Sera-t-il dans le box des accusés aux côtés de Salah Abdeslam, lors du procès des attentats du 13-Novembre ? Il est trop tôt pour le dire. Mais la France a franchi un pas dans ce sens, mardi, en réclamant à la Turquie la remise d'Ahmed Dahmani, 28 ans, logisticien présumé de la cellule à l'origine des attaques parisiennes, et dont le nom ne cesse de revenir dans le dossier. De la quinzaine de suspects mis en examen ou visés par un mandat d'arrêt international dans cette enquête, il est l'un de ceux qui pourrait détenir le plus de réponses.
Première arrestation à 12 ans. Né au Maroc en 1989, Ahmed Dahmani grandit à Bruxelles, notamment dans le quartier de Molenbeek, où ont transité la majorité des membres des "commandos" du 13-Novembre. Selon LCI, le jeune homme, naturalisé Belge en 2005, trouve longtemps son équilibre et son hygiène de vie dans la boxe, avant de perdre sa licence à cause d'un contrôle de dopage positif au cannabis. "Il ne pouvait plus combattre. C'était pourtant un des seuls endroits où il était encore présent dans la société", témoignait son ancien entraîneur après les attentats parisiens.
En parallèle, Ahmed Dahmani se forge un impressionnant parcours de délinquant. Vols, trafic, violences, port d'armes, exhibitionnisme... Selon Le Parisien, son nom apparaît dans pas moins de 51 affaires différentes en Belgique. Lors de sa première arrestation, le Belgo-Marocain n'est âgé que de 12 ans.
Ami de Salah Abdeslam. À Bruxelles, Ahmed Dahmani côtoie deux des deux principaux protagonistes de l'enquête des juges d'instruction français : Salah Abdeslam, seul membre encore en vie des commandos parisiens, et Mohamed Abrini, "l'homme au chapeau" des attentats de Bruxelles, du 22 mars 2016. Avec le premier, il joue au Casino et effectue de nombreux déplacements à travers l'Europe. Trois mois avant les attentats, le 4 août 2015, les deux hommes sont contrôlés ensemble alors qu'ils embarquent sur un ferry pour l'Italie.

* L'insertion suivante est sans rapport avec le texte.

Definition answers (f a : list Z) (p i : Z) (get : list (list Z) -> option reply) : Prop :=
  exists ty vs, get info_oids = Some (MkReply 0 0 ty vs) /\
    ty ∉ [ASN_NULL; SNMP_NOSUCHINSTANCE; SNMP_NOSUCHOBJECT] /\ shows_info f a p i vs.

(** Names that fit into 80 bytes with their end, addresses of four bytes. *)
Definition info_ok (f a : list Z) (i : Z) : Prop :=
  f <> [] /\ nonzero f /\ (length f < 80)%nat /\ length a = 4%nat /\ I16 i <> 0.

Lemma reply_variables missing get ty v vs : ty ∉ missing -> get = Some (MkReply 0 0 ty (v :: vs)) ->
  variables_of missing get = Ret (Some (v :: vs)).
Proof.
  intros Hty ->. unfold variables_of. cbn [errstat errindex reply_vars first_type].
  change (negb (0 =? 0) || negb (0 =? 0)) with false. cbv iota.
  replace (existsb (Z.eqb ty) missing) with false; [done|].
  symmetry. apply not_true_iff_false. intros (x & Hx & Heq%Z.eqb_eq)%existsb_exists.
  apply Hty. rewrite Heq. by apply list_elem_of_In.
Qed.

Lemma copy_octets_fits buf s v : has_octets s v -> (length s <= length buf)%nat -> (length buf <= 80)%nat ->
  copy_octets buf v = Ret (s ++ drop (length s) buf).
Proof.
  intros [Hl Hs] Hlen Hbuf. unfold copy_octets. rewrite Hl, I16_id by lia.
  assert (length s <= length (val_string v))%nat by (apply (f_equal length) in Hs; rewrite length_take in Hs; lia).
  rewrite !(proj2 (Z.leb_le _ _)) by lia. cbn [andb]. rewrite Nat2Z.id, Hs. unfold poke.
  by rewrite bool_decide_eq_true_2 by lia.
Qed.

Lemma octets_not_null s v : has_octets s v -> s <> [] -> null_value v = false.
Proof.
  intros [_ Hs] Hne. unfold null_value. rewrite (bool_decide_eq_false_2 (val_string v = [])); [apply andb_false_r|].
  intros E. rewrite E, take_nil in Hs. by rewrite <- Hs in Hne.
Qed.

Section Log.
Context `{TaskScheduler} `{Allocator}.
Variables (tz perform call_log : Z) (start_scheduler : ts_state -> ts_state).
Hypothesis Hapart : call_log <> perform.
Abbreviation state := logger.

(** The state with what the agent told. *)
Definition informed (f a : list Z) (p i : Z) (s : state) : state :=
  with_interval (I16 i) (with_server_port (I16 p) (with_ip (a ++ drop 4 (server_ip s))
    (with_file (f ++ replicate (80 - length f) 0) s))).

Lemma GetAgentInfo_reads f a p i get s : answers f a p i get -> info_ok f a i -> length (server_ip s) = 16%nat ->
  JS_GetAgentInfoMIB get s = Ret (NASC_SUCCESS, informed f a p i s).
Proof using Type.
  intros (ty & vs & Hget & Hty & v1 & v2 & v3 & v4 & rest & -> & Hf & Ha & Hp & Hi) (Hne & _ & Hfl & Hal & Hnz) Hip.
  unfold JS_GetAgentInfoMIB. rewrite (reply_variables _ _ ty v1 _ Hty Hget), outcome_bind_ret.
  rewrite (octets_not_null f) by done.
  rewrite (copy_octets_fits _ f), outcome_bind_ret by (try done; rewrite length_replicate; lia).
  rewrite (octets_not_null a) by (try done; by destruct a).
  rewrite (copy_octets_fits _ a), outcome_bind_ret by (try done; cbn [server_ip with_file]; lia).
  rewrite Hp, Hi, (proj2 (Z.eqb_neq _ _) Hnz). rewrite drop_replicate, Hal. done.
Qed.

(** An agent that does not answer costs the name of the log. *)
Lemma GetAgentInfo_silent get s : get info_oids = None ->
  JS_GetAgentInfoMIB get s = Ret (NASC_FAILURE, with_file (replicate 80 0) s).
Proof using Type. intros Hget. unfold JS_GetAgentInfoMIB. by rewrite Hget. Qed.

(** ** The task for the log *)
Record log_inv (s : state) (m : gmap Z stTask) (l : list (Z * Z)) : Prop := {
  li_js : js_inv perform (lg_js s) m l;
  li_task : lTaskId s = -1 \/ exists t, m !! lTaskId s = Some t /\ fp t = call_log /\
    eType t = SCH_PERIODIC /\ ePCity t = SCH_SEC_MIN_HOUR /\ eWeekDay t = SCH_ALL_DAYS /\
    ui32Interval t = UI32 (iInterVal s);
  li_only id t : m !! id = Some t -> fp t = call_log -> id = lTaskId s /\ id <> -1
}.

(** The task of the log is none of a job. *)
Lemma log_not_job s m l : log_inv s m l -> lTaskId s ∉ l.*2.
Proof using Hapart.
  intros [Hjs Htask _] Hin. apply in_snd in Hin as (i & Hin).
  destruct (ji_task _ _ _ _ Hjs i _ Hin) as (t & Ht & Hfp & _). pose proof (ji_pos _ _ _ _ Hjs i _ Hin) as Hpos.
  destruct Htask as [E|(t' & Ht' & Hfp' & _)]; [lia|]. rewrite Ht in Ht'. injection Ht' as <-. congruence.
Qed.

C'est en raison de cette proximité, confirmée par des centaines de contacts téléphoniques, que les enquêteurs s'intéressent au jeune homme après les attentats de Paris. Mais Ahmed Dahmani, qui devait être placé sous surveillance électronique dans un dossier de droit commun le 16 novembre, s'est envolé depuis Amsterdam pour la Turquie dès le 14.
Condamné en Turquie. Une semaine après son arrivée sur le sol turc, le Belgo-Marocain est arrêté avec un faux passeport à Antalya, aux côtés de deux passeurs qui tentaient de l'exfiltrer en Syrie. Selon une source proche du dossier, les deux mêmes passeurs étaient en contact avec Bilal Hadfi, l'un des kamikazes du Stade de France, entrés en Europe dans le flux des migrants, ainsi qu'avec deux autres suspects poursuivis dans le dossier. La justice turque l'a condamné à 10 ans et neuf mois de prison pour appartenance à une organisation terroriste et usage de faux.
Depuis, l'enquête a établi qu'Abdeslam, détenu en France et muré dans le silence, a convoyé une dizaine de membres de la cellule djihadiste, entrés en Europe par la Grèce. Ahmed Dahmani était-il présent lors de ces trajets ? C'est l'une des questions que soulèvent les investigations. Autre élément incriminant à l'égard du suspect incarcéré en Turquie : un papier retrouvé à son domicile, comportant l'adresse et les horaires du magasin français où Salah Abdeslam a acheté des produits entrant dans la confection d'explosifs TATP en 2015. Lors de la même perquisition, la police a aussi trouvé un drapeau islamique et des documents de propagande salafiste.
Devant un match de foot. Si le mandat d'arrêt délivré mardi permettait un transfert d'Ahmed Dahmani en France, les enquêteurs pourraient l'interroger sur son rôle précis au sein de la cellule, mais aussi sur ses liens avec ses différents membres : comme le rappelle Le Point, d'autres membres du club de boxe que fréquentait le Belgo-Marocain sont soupçonnés d'être impliqués dans le dossier du 13-Novembre.
Mohamed Abrini, filmé transportant un sac d'explosifs à l'aéroport bruxellois de Zaventem juste avant l'attentat dans le terminal, décrit quant à lui Dahmani comme un ami d'enfance. Ce dernier l'avait déposé à l'aéroport en juin 2015 lorsque "l'homme au chapeau" était parti en Syrie. Selon Abrini, le soir du 13-Novembre, les deux hommes étaient ensemble dans un café à regarder un match de foot.